Instructions to follow: Which lines in the data below contain the word "EncResolved"? Pull each of them out.

Records provided:
(** ** What the extractor sees of an embedded frame *)

(** After embedding, the least significant bits of the first channels spell
    the bit sequence. *)
Lemma lsbStream_embed data bits :
  length data = 4 * pixelCount data ->
  length bits <= 3 * pixelCount data ->
  lsbStream (embed data bits) 0 (length bits) = bits.
Proof.
  intros Hlen Hfit. apply list_eq. intros j.
  unfold lsbStream. rewrite list_lookup_fmap.
  destruct (decide (j < length bits)) as [Hj|Hj].
  - rewrite lookup_seq_lt by done. cbn [fmap option_fmap option_map Nat.add].
    destruct (lookup_lt_is_Some_2 bits j Hj) as [b Hb].
    destruct (lookup_lt_is_Some_2 data (chanIndex j)) as [d Hd].
    { rewrite Hlen. apply chanIndex_bound. lia. }
    rewrite Hb. f_equal. unfold lsbChar.
    rewrite embed_writeBits.
    rewrite (writeBits_lookup_written _ _ _ _ j d) by (done || lia).
    rewrite Hb. cbn [default parseInt10]. apply lsb_written.
  - rewrite lookup_seq_ge by lia. symmetry. apply lookup_ge_None. lia.
Qed.

Lemma checkpoint_frame message :
  message <> [] -> latin1 message -> includes message END = false ->
  checkpoint (frame message) = Some message.
Proof.
  intros Hne Hlat Hno. unfold checkpoint.
  rewrite frame_length by done.
  replace (8 * (16 + length message) mod 8) with 0
    by (apply Nat.mod_unique with (16 + length message); lia).
  destruct (Nat.leb_spec (8 * 9) (8 * (16 + length message))) as [_|Hlt]; [|lia].
  cbn [Nat.eqb andb].
  rewrite frame_join, extractTextFromBinary_join by by apply latin1_markers.
  by apply unframe_messageWithMarker.
Qed.

Lemma checkpoint_frame_prefix message j :
  latin1 message -> includes message END = false ->
  j < length (frame message) ->
  checkpoint (take j (frame message)) = None.
Proof.
  intros Hlat Hno Hj. unfold checkpoint.
  rewrite length_take, Nat.min_l by lia.
  destruct (Nat.eqb_spec (j mod 8) 0) as [Hmod|Hmod]; [|done].
  cbn [andb]. destruct (8 * 9 <=? j); [|done].
  pose proof (Nat.div_mod_eq j 8) as Hdiv. rewrite Hmod, Nat.add_0_r in Hdiv.
  rewrite frame_length in Hj by done.
  rewrite Hdiv, frame_join, join_charBinary_take by by apply latin1_markers.
  rewrite extractTextFromBinary_join
    by (apply Forall_take; by apply latin1_markers).
  apply unframe_truncated; [done | lia].
Qed.

Lemma maxPixels_embed data bits : maxPixels (embed data bits) = maxPixels data.
Proof. unfold maxPixels, pixelCount. by rewrite embed_length. Qed.

Lemma decodeMessage_embed_frame data message :
  length data = 4 * pixelCount data ->
  message <> [] -> latin1 message -> includes message END = false ->
  length (frame message) <= 3 * maxPixels data ->
  decodeMessage (embed data (frame message)) = DecResolved (Some message).
Proof.
  intros Hlen Hne Hlat Hno Hfit.
  assert (length (frame message) <= 3 * pixelCount data) as Hfit'
    by (unfold maxPixels in Hfit; lia).
  rewrite decodeMessage_firstMatch, maxPixels_embed. f_equal.
  unfold firstMatch. rewrite lsbStream_length.
  assert (forall j, j <= length (frame message) ->
            take j (lsbStream (embed data (frame message)) 0 (3 * maxPixels data))
            = take j (frame message)) as Htake.
  { intros j Hj. rewrite lsbStream_take by lia.
    rewrite <- (lsbStream_embed data (frame message)) at 2 by done.
    by rewrite lsbStream_take. }
  apply (firstSome_seq_hit _ _ _ _ (length (frame message))).
  - rewrite frame_length in * by done. lia.
  - intros j Hj. rewrite Htake by lia. apply checkpoint_frame_prefix; (done || lia).
  - rewrite Htake, take_ge by done. by apply checkpoint_frame.
Qed.

(** Beyond the pixels scanned the end marker is never reached. *)
Lemma decodeMessage_embed_frame_cut data message :
  length data = 4 * pixelCount data ->
  latin1 message -> includes message END = false ->
  length (frame message) <= 3 * pixelCount data ->
  3 * maxPixels data < length (frame message) ->
  decodeMessage (embed data (frame message)) = DecResolved None.
Proof.
  intros Hlen Hlat Hno Hfit Hcut.
  rewrite decodeMessage_firstMatch, maxPixels_embed. f_equal.
  apply firstSome_none, Forall_forall. intros j Hj%elem_of_seq.
  rewrite lsbStream_length in Hj. rewrite lsbStream_take by lia.
  rewrite <- (lsbStream_take _ j (length (frame message))) by lia.
  rewrite lsbStream_embed by done.
  apply checkpoint_frame_prefix; (done || lia).
Qed.

(** The frame of the empty message is never recognised. *)
Example decodeMessage_empty_message :
  decodeMessage (embed (replicate 400 0%N) (frame [])) = DecResolved None.
Proof. by vm_compute. Qed.

(** ** Properties of the codec *)

Lemma encodeMessage_fits width height data message :
  (N.of_nat (length (frame message)) <= capacity width height)%N ->
  encodeMessage width height data message
  = (embed data (frame message), EncResolved (embed data (frame message))).
Proof.
  intros Hfit. unfold encodeMessage.
  by destruct (N.ltb_spec (capacity width height)
                 (N.of_nat (length (frame message)))); [lia|].
Qed.

Lemma encodeMessage_overflow width height data message :
  (capacity width height < N.of_nat (length (frame message)))%N ->
  encodeMessage width height data message = (data, EncRejected tooLarge).
Proof.
  intros Hbig. unfold encodeMessage.
  by destruct (N.ltb_spec (capacity width height)
                 (N.of_nat (length (frame message)))); [|lia].
Qed.

(** C1, as stated, fails: a message holding the end marker is cut at it
    (here on a 10 x 10 image of zero bytes). *)
Lemma roundtrip_cut_at_inner_marker :
  let data := replicate 400 0%N in
  let message := js "a<<END>>b" in
  length data = 4 * (10 * 10) /\
  (N.of_nat (length (frame message)) <= capacity 10 10)%N /\
  decodeMessage (embed data (frame message)) = DecResolved (Some (js "a")) /\
  decodeMessage (embed data (frame message)) <> DecResolved (Some message).
Proof.
  cbv zeta. split; [reflexivity|]. split; [by vm_compute|].
  split; [by vm_compute|]. by vm_compute.
Qed.

(** C1 (amended): for every pixel buffer of a [width] x [height] image and
    every non-empty message whose code units are all below 256, that does
    not contain the end marker, and whose framed bit length is at most the
    capacity [width * height * 3] and at most the 300,000 bits of the
    100,000 pixels the extractor scans, encoding succeeds and extracting
    from the embedded buffer yields exactly the message. *)
Theorem roundtrip width height data message :
  length data = 4 * N.to_nat (width * height) ->
  message <> [] ->
  latin1 message ->
  includes message END = false ->
  (N.of_nat (length (frame message)) <= capacity width height)%N ->
  length (frame message) <= 3 * scanCeiling ->
  encodeMessage width height data message
  = (embed data (frame message), EncResolved (embed data (frame message)))
  /\ decodeMessage (embed data (frame message)) = DecResolved (Some message).
Proof.
  intros Hlen Hne Hlat Hno Hfit Hceil.
  split; [by apply encodeMessage_fits|].
  pose proof (pixelCount_exact _ _ Hlen) as Hpix.
  apply decodeMessage_embed_frame; try done.
  - by rewrite Hpix.
  - unfold maxPixels, capacity in *. rewrite Hpix. lia.
Qed.

Lemma roundtrip_witness :
  decodeMessage (embed (replicate 400 7%N) (frame (js "hello")))
  = DecResolved (Some (js "hello")).
Proof.
  apply (roundtrip 10 10 (replicate 400 7%N) (js "hello")).
  - reflexivity.
  - discriminate.
  - unfold latin1. vm_compute. repeat constructor.
  - vm_compute. reflexivity.
  - vm_compute. discriminate.
  - rewrite scanCeiling_value.
    assert (length (frame (js "hello")) = 168) as -> by (vm_compute; reflexivity).
    lia.
Defined.

Lemma asciiText_latin1 s : asciiText s -> latin1 s.
Proof. intros Hs. eapply Forall_impl; [done|]. intros c Hc. cbn beta in *. lia. Qed.

(** C2, as stated, fails: a message of 21 ASCII characters is accepted on a
    10 x 10 image (the two markers take 16 bytes, not 17). *)
Lemma capacity_10x10_accepts_21 :
  let data := replicate 400 0%N in
  let message := js "aaaaaaaaaaaaaaaaaaaaa" in
  length message = 21 /\ asciiText message /\
  snd (encodeMessage 10 10 data message)
  = EncResolved (embed data (frame message)).
Proof.
  cbv zeta. split; [reflexivity|]. split.
  - unfold asciiText. vm_compute. repeat constructor.
  - by vm_compute.
Qed.

(** C2 (amended): a message whose framed bits exactly fill the capacity is
    encoded, and one whose framed bits exceed it by one bit is rejected with
    the buffer untouched; on a 10 x 10 image (capacity 300 bits) the markers
    take 16 bytes, so a message of 21 ASCII characters is encoded and one of
    22 ASCII characters is rejected. *)
Theorem capacity_boundary width height data message :
  (N.of_nat (length (frame message)) = capacity width height ->
   encodeMessage width height data message
   = (embed data (frame message), EncResolved (embed data (frame message))))
  /\ (N.of_nat (length (frame message)) = (capacity width height + 1)%N ->
      encodeMessage width height data message = (data, EncRejected tooLarge))
  /\ (asciiText message -> length message = 21 ->
      encodeMessage 10 10 data message
      = (embed data (frame message), EncResolved (embed data (frame message))))
  /\ (asciiText message -> length message = 22 ->
      encodeMessage 10 10 data message = (data, EncRejected tooLarge)).
Proof.
  repeat split.
  - intros Hfill. apply encodeMessage_fits. lia.
  - intros Hover. apply encodeMessage_overflow. lia.
  - intros Hascii%asciiText_latin1 Hlen. apply encodeMessage_fits.
    rewrite frame_length, Hlen by done. by vm_compute.
  - intros Hascii%asciiText_latin1 Hlen. apply encodeMessage_overflow.
    rewrite frame_length, Hlen by done. by vm_compute.
Qed.

Lemma capacity_boundary_witness :
  (encodeMessage 8 6 (replicate 192 0%N) (js "ab")
   = (embed (replicate 192 0%N) (frame (js "ab")),
      EncResolved (embed (replicate 192 0%N) (frame (js "ab")))))
  /\ encodeMessage 9 5 (replicate 180 0%N) (js "a")
     = (replicate 180 0%N, EncRejected tooLarge)
  /\ (encodeMessage 10 10 (replicate 400 0%N) (js "aaaaaaaaaaaaaaaaaaaaa")
      = (embed (replicate 400 0%N) (frame (js "aaaaaaaaaaaaaaaaaaaaa")),
         EncResolved (embed (replicate 400 0%N) (frame (js "aaaaaaaaaaaaaaaaaaaaa")))))
  /\ encodeMessage 10 10 (replicate 400 0%N) (js "aaaaaaaaaaaaaaaaaaaaaa")
     = (replicate 400 0%N, EncRejected tooLarge).
Proof.
  split; [|split; [|split]].
  - apply (proj1 (capacity_boundary 8 6 (replicate 192 0%N) (js "ab"))).
    vm_compute. reflexivity.
  - apply (proj1 (proj2 (capacity_boundary 9 5 (replicate 180 0%N) (js "a")))).
    vm_compute. reflexivity.
  - apply (proj1 (proj2 (proj2 (capacity_boundary 10 10 (replicate 400 0%N)
                                  (js "aaaaaaaaaaaaaaaaaaaaa"))))).
    + unfold asciiText. vm_compute. repeat constructor.
    + vm_compute. reflexivity.
  - apply (proj2 (proj2 (proj2 (capacity_boundary 10 10 (replicate 400 0%N)
                                  (js "aaaaaaaaaaaaaaaaaaaaaa"))))).
    + unfold asciiText. vm_compute. repeat constructor.
    + vm_compute. reflexivity.
Defined.

(** C3: framing must give every character one byte, its code unit modulo
    256, as eight bits. The code does not: the code unit 256 ("Ā") is
    written with its nine binary digits, where the byte 0 is expected. *)
Theorem frame_wide_code_unit :
  charBinary 256 = [true; false; false; false; false; false; false; false; false]
  /\ byteBits (256 mod 256)
     = [false; false; false; false; false; false; false; false]
  /\ frame [256%N] <> frame_spec [256%N].
Proof. split; [reflexivity|]. split; [reflexivity|]. by vm_compute. Qed.

(** C4: the framed bit sequence must have a length that is a multiple of 8.
    The code misses it on the message "Ā" (code unit 256), framed on 137
    bits. *)
Theorem frame_length_not_multiple_of_8 :
  length (frame [256%N]) = 137 /\ length (frame [256%N]) mod 8 = 1.
Proof. split; reflexivity. Qed.

(** When every code unit is below 256 the frame is made of whole bytes. *)
Lemma frame_latin1_multiple_of_8 message :
  latin1 message -> length (frame message) mod 8 = 0.
Proof.
  intros Hlat. rewrite frame_length by done.
  symmetry. apply Nat.mod_unique with (16 + length message); lia.
Qed.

Response to this task:
  = (embed data (frame message), EncResolved (embed data (frame message))).
  = (embed data (frame message), EncResolved (embed data (frame message)))
  = EncResolved (embed data (frame message)).
   = (embed data (frame message), EncResolved (embed data (frame message))))
      = (embed data (frame message), EncResolved (embed data (frame message))))
      EncResolved (embed (replicate 192 0%N) (frame (js "ab")))))
         EncResolved (embed (replicate 400 0%N) (frame (js "aaaaaaaaaaaaaaaaaaaaa")))))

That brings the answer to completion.